Linkers and Dynamic Linking

Lecture Notes for CS 140
Winter 2012
John Ousterhout

  • Readings for this topic from Operating System Concepts: none.
  • When a process is running, what does its memory look like? A collection of regions called sections. Basic memory layout for Linux and other Unix systems:
    • Code (or "text" in Unix terminology): starts at location 0
    • Data: starts immediately above code, grows upward
    • Stack: starts at highest address, grows downward
  • System components that take part in managing a process's memory:
    • Compiler and assembler:
      • Generate one object file for each source code file containing information for that source file.
      • Information is incomplete, since each source file generally references some things defined in other source files.
    • Linker:
      • Combines all of the object files for one program into a single object file.
      • Linker output is complete and self-sufficient.
    • Operating system:
      • Loads object files into memory.
      • Allows several different processes to share memory at once.
      • Provides facilities for processes to get more memory after they've started running.
    • Run-time library:
      • Works together with OS to provide dynamic allocation routines, such as malloc and free in C.
  • Linkers (or Linkage Editors, ld in Unix, LINK on Windows): combine many separate pieces of a program, re-organize storage allocation.
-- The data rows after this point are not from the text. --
(* ===== verification/Utf8.v ===== *)
(** * UTF-8

    The validity check of the standard library that the crates use on names, paths,
    content types and labels ([std::str::from_utf8], [String::from_utf8]). *)

From S2P Require Import Prelude.

Module Utf8.

Definition in_range (lo hi : Z) (b : byte) : bool :=
  (lo <=? byte_val b) && (byte_val b <=? hi).
Definition continuation : byte → bool := in_range 128 191.

(** [std::str::from_utf8] succeeds on exactly these byte strings: one to four
    bytes per character, no overlong form, no surrogate, nothing past U+10FFFF. *)
Fixpoint from_utf8 (bs : list byte) : bool :=
  match bs with
  | [] => true
  | b0 :: r0 =>
      if in_range 0 127 b0 then from_utf8 r0 else
      match r0 with
      | [] => false
      | b1 :: r1 =>
          if in_range 194 223 b0 then continuation b1 && from_utf8 r1 else
          match r1 with
          | [] => false
          | b2 :: r2 =>
              if in_range 224 239 b0 then
                (if byte_val b0 =? 224 then in_range 160 191 b1
                 else if byte_val b0 =? 237 then in_range 128 159 b1
                 else continuation b1)
                && continuation b2 && from_utf8 r2
              else
              match r2 with
              | [] => false
              | b3 :: r3 =>
                  in_range 240 244 b0
                  && (if byte_val b0 =? 240 then in_range 144 191 b1
                      else if byte_val b0 =? 244 then in_range 128 143 b1
                      else continuation b1)
                  && continuation b2 && continuation b3 && from_utf8 r3
              end
          end
      end
  end.

(** [String::from_utf8_lossy]: every maximal prefix of a character that is cut short or does
    not start one becomes U+FFFD.  [char_prefix] is the number of bytes the decoder takes at
    once, and whether they are a character; a byte behind the end counts as zero. *)
Definition REPLACEMENT_CHARACTER : list byte := [xef; xbf; xbd].
Definition second_of_three (b0 b1 : byte) : bool :=
  if byte_val b0 =? 224 then in_range 160 191 b1
  else if byte_val b0 =? 237 then in_range 128 159 b1 else continuation b1.
Definition second_of_four (b0 b1 : byte) : bool :=
  if byte_val b0 =? 240 then in_range 144 191 b1
  else if byte_val b0 =? 244 then in_range 128 143 b1 else continuation b1.
Definition char_prefix (b0 : byte) (rest : list byte) : nat * bool :=
  let at_ i := default x00 (rest !! i) in
  if in_range 0 127 b0 then (1%nat, true)
  else if in_range 194 223 b0 then
    if continuation (at_ 0%nat) then (2%nat, true) else (1%nat, false)
  else if in_range 224 239 b0 then
    if second_of_three b0 (at_ 0%nat) then
      if continuation (at_ 1%nat) then (3%nat, true) else (2%nat, false)
    else (1%nat, false)
  else if in_range 240 244 b0 then
    if second_of_four b0 (at_ 0%nat) then
      if continuation (at_ 1%nat) then
        if continuation (at_ 2%nat) then (4%nat, true) else (3%nat, false)
      else (2%nat, false)
    else (1%nat, false)
  else (1%nat, false).
(** One round per character; the fuel is the number of bytes. *)
Fixpoint lossy_loop (fuel : nat) (bs : list byte) : list byte :=
  match fuel, bs with
  | S fuel, b0 :: rest =>
      let '(n, ok) := char_prefix b0 rest in
      (if ok : bool then take n bs else REPLACEMENT_CHARACTER) ++ lossy_loop fuel (drop n bs)
  | _, _ => []
  end.
Definition from_utf8_lossy (bs : list byte) : list byte := lossy_loop (length bs) bs.

(** The specification of the check: a Unicode scalar value and its encoding. *)
Definition scalar (c : Z) : Prop := 0 ≤ c < 0xD800 ∨ 0xE000 ≤ c < 0x110000.
Definition encode_char (c : Z) : list byte :=
  if c <? 0x80 then [byte_of c]
  else if c <? 0x800 then [byte_of (192 + c / 64); byte_of (128 + c mod 64)]
  else if c <? 0x10000 then
    [byte_of (224 + c / 4096); byte_of (128 + c / 64 mod 64); byte_of (128 + c mod 64)]
  else
    [byte_of (240 + c / 262144); byte_of (128 + c / 4096 mod 64);
     byte_of (128 + c / 64 mod 64); byte_of (128 + c mod 64)].

Lemma byte_of_eq b z : z = byte_val b → byte_of z = b.
Proof. intros ->. apply byte_of_val. Qed.

(** Arithmetic on the quotients of [encode_char]. *)
Ltac utf8_arith :=
  unfold scalar, continuation, in_range in *; Z.to_euclidean_division_equations; lia.
Ltac utf8_cases :=
  repeat match goal with
  | |- context [if ?b then _ else _] => let E := fresh "E" in destruct b eqn:E; try utf8_arith
  | |- ?a && ?b = true => apply andb_true_iff; split; try done
  | |- _ = true => utf8_arith
  end.

Lemma from_utf8_encode c r :
  scalar c → from_utf8 r = true → from_utf8 (encode_char c ++ r) = true.
Proof.
  intros Hc Hr. unfold encode_char.
  destruct (c <? 0x80) eqn:E1; [|destruct (c <? 0x800) eqn:E2;
    [|destruct (c <? 0x10000) eqn:E3]]; cbn [app from_utf8]; unfold continuation, in_range;
    rewrite !byte_val_of_small, ?Hr by utf8_arith; utf8_cases.
Qed.
(** A non-empty valid string starts with the encoding of a character. *)
Lemma from_utf8_step b0 r0 :
  from_utf8 (b0 :: r0) = true →
  ∃ c r, scalar c ∧ b0 :: r0 = encode_char c ++ r ∧ from_utf8 r = true.
Proof.
  pose proof (byte_val_range b0). cbn [from_utf8]. intros Hv.
  destruct (in_range 0 127 b0) eqn:E0.
  { exists (byte_val b0), r0. unfold encode_char.
    rewrite (proj2 (Z.ltb_lt _ _)), byte_of_val by utf8_arith. split; [utf8_arith|done]. }
  destruct r0 as [|b1 r1]; [done|]. pose proof (byte_val_range b1).
  destruct (in_range 194 223 b0) eqn:E1.
  { apply andb_true_iff in Hv as [Hb1 Hv].
    exists ((byte_val b0 - 192) * 64 + (byte_val b1 - 128)), r1. unfold encode_char.
    rewrite (proj2 (Z.ltb_ge _ _)), (proj2 (Z.ltb_lt _ _)) by utf8_arith.
    rewrite (byte_of_eq b0), (byte_of_eq b1) by utf8_arith. split; [utf8_arith|done]. }
  destruct r1 as [|b2 r2]; [done|]. pose proof (byte_val_range b2).
  destruct (in_range 224 239 b0) eqn:E2.
  { apply andb_true_iff in Hv as [[Hb1 Hb2]%andb_true_iff Hv].
    exists ((byte_val b0 - 224) * 4096 + (byte_val b1 - 128) * 64 + (byte_val b2 - 128)), r2.
    assert (128 ≤ byte_val b1 ≤ 191
            ∧ (byte_val b0 = 224 → 160 ≤ byte_val b1) ∧ (byte_val b0 = 237 → byte_val b1 ≤ 159))
      by (repeat case_match; utf8_arith). clear Hb1 E0 E1. unfold encode_char.
    rewrite 2!(proj2 (Z.ltb_ge _ _)), (proj2 (Z.ltb_lt _ _)) by utf8_arith.
    rewrite (byte_of_eq b0), (byte_of_eq b1), (byte_of_eq b2) by utf8_arith.
    split; [utf8_arith|done]. }
  destruct r2 as [|b3 r3]; [done|]. pose proof (byte_val_range b3).
  apply andb_true_iff in Hv as
    [[[[Hb0 Hb1]%andb_true_iff Hb2]%andb_true_iff Hb3]%andb_true_iff Hv].
  exists ((byte_val b0 - 240) * 262144 + (byte_val b1 - 128) * 4096
          + (byte_val b2 - 128) * 64 + (byte_val b3 - 128)), r3.
  assert (128 ≤ byte_val b1 ≤ 191
          ∧ (byte_val b0 = 240 → 144 ≤ byte_val b1) ∧ (byte_val b0 = 244 → byte_val b1 ≤ 143))
    by (repeat case_match; utf8_arith). clear Hb1 E0 E1 E2. unfold encode_char.
  rewrite 3!(proj2 (Z.ltb_ge _ _)) by utf8_arith.
  rewrite (byte_of_eq b0), (byte_of_eq b1), (byte_of_eq b2), (byte_of_eq b3) by utf8_arith.
  split; [utf8_arith|done].
Qed.

(** The check accepts exactly the encodings of sequences of scalar values. *)
Lemma from_utf8_spec bs :
  from_utf8 bs = true ↔ ∃ cs, Forall scalar cs ∧ bs = concat (encode_char <$> cs).
Proof.
  split.
  - remember (length bs) as n eqn:Hn. revert bs Hn.
    induction (lt_wf n) as [n _ IH]. intros bs Hn Hv.
    destruct bs as [|b0 r0]; [by exists []|].
    apply from_utf8_step in Hv as (c & r & Hc & Heq & Hr). rewrite Heq in *.
    assert (Hl : (0 < length (encode_char c))%nat)
      by (unfold encode_char; repeat case_match; cbn; lia).
    rewrite length_app in Hn.
    destruct (IH (length r) ltac:(lia) r eq_refl Hr) as (cs & Hcs & ->).
    exists (c :: cs). by split; [constructor|].
  - intros (cs & Hcs & ->). induction Hcs; cbn; [done|]. by apply from_utf8_encode.
Qed.

(** ASCII strings are valid. *)
Lemma from_utf8_ascii bs : forallb (in_range 0 127) bs = true → from_utf8 bs = true.
Proof.
  induction bs as [|b bs IH]; cbn [forallb from_utf8]; [done|].
  intros [-> H]%andb_true_iff. by apply IH.
Qed.

End Utf8.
Typically invoked invisibly by compilers.
  • Three functions of a linker:
    • Collect all the pieces of a program.
    • Figure out a new memory organization so that all the pieces fit together (combine like sections).
    • Touch up addresses so that the program can run under the new memory organization.
  • Result: a runnable program stored in a new object file called an executable.
  • Problems linker must solve:
    • Assembler doesn't know addresses of external objects when assembling files separately. E.g. where is printf routine?
      • Assembler just puts zero in the object file for each unknown address
    • Assembler doesn't know where the things it's assembling will go in memory
      • Assume that things start at address zero, let linker re-arrange.
  • Each object file consists of:
    • Sections, each holding a distinct kind of information.
      • Typical sections: code ("text") and data.
      • For each section, object file contains size and current location of the section, plus initial contents, if any
    • Symbol table: name and current location of variable or procedure that can potentially be referenced in other object files.
    • Relocation records : information about addresses referenced in this object file that the linker must adjust once it knows the final memory allocation.
    • Additional information for debugging (e.g. map from line numbers in the source file to location in the code section).
  • Example files:
    main.c: 
    extern float sin();
extern printf(), scanf();

main() {
  double x, result;
  printf("Type number: ");
  scanf("%f", &x);
  result = sin(x);
  printf("Sine is %f\n",
        result);
}

    stdio.c: 
    int printf(char *fmt, ...) {
  ...
}
int scanf(char *fmt, ...) {
  ...
}

    math.c: 
    double sin(double x) {
  static double res, lastx;
  if (x != lastx) {
    lastx = x;
    ... compute sin(x) ...
  }
  return res;
}
  • Linker executes in two passes:
    • Pass 1: read in section sizes, compute final memory layout. Also, read in all symbols, create complete symbol table in memory.
    • Pass 2: read in section and relocation information, update addresses, write out new file.
  • Relocation records:
    • Address and size of the value to be relocated
    • Symbol that determines amount of relocation
    • How to relocate:
      • Overwrite with final address of symbol
      • Add final address of symbol to current contents; used for accessing element of record: 
        x = y.q;
        y is an external symbol, but the offset q is known from a header file
      • Add difference between final and original addresses of symbol to current contents

Dynamic Linking

  • Originally all programs were linked statically, as described above:
    • All external references fully resolved
    • Each program complete
  • Since late 1980's most systems have supported shared libraries and dynamic linking:
    • For common library packages, only keep a single copy in memory, shared by all processes.
    • Don't know where library is loaded until runtime; must resolve references dynamically, when program runs.
  • One way of implementing dynamic linking: jump table.
    • Jump table: an array in which each entry is a single machine instruction containing an unconditional branch (jump).
    • For each function in a shared library used by the program, there is one entry in the jump table that will jump to the beginning of that function.
    • If one of the files being linked is a shared library, the linker doesn't actually include the shared library code in the final program. Instead it creates a jump table with slots for all of the functions that are used from that library.
    • For relocation records referring to functions in the shared library, the linker substitutes the address of the jump table entry: when the function is invoked, the caller will "call" the jump table entry, which redirects the call to the real function.
    • When the program starts up, the shared library is loaded into memory and the jump table addresses are adjusted to reflect the load location.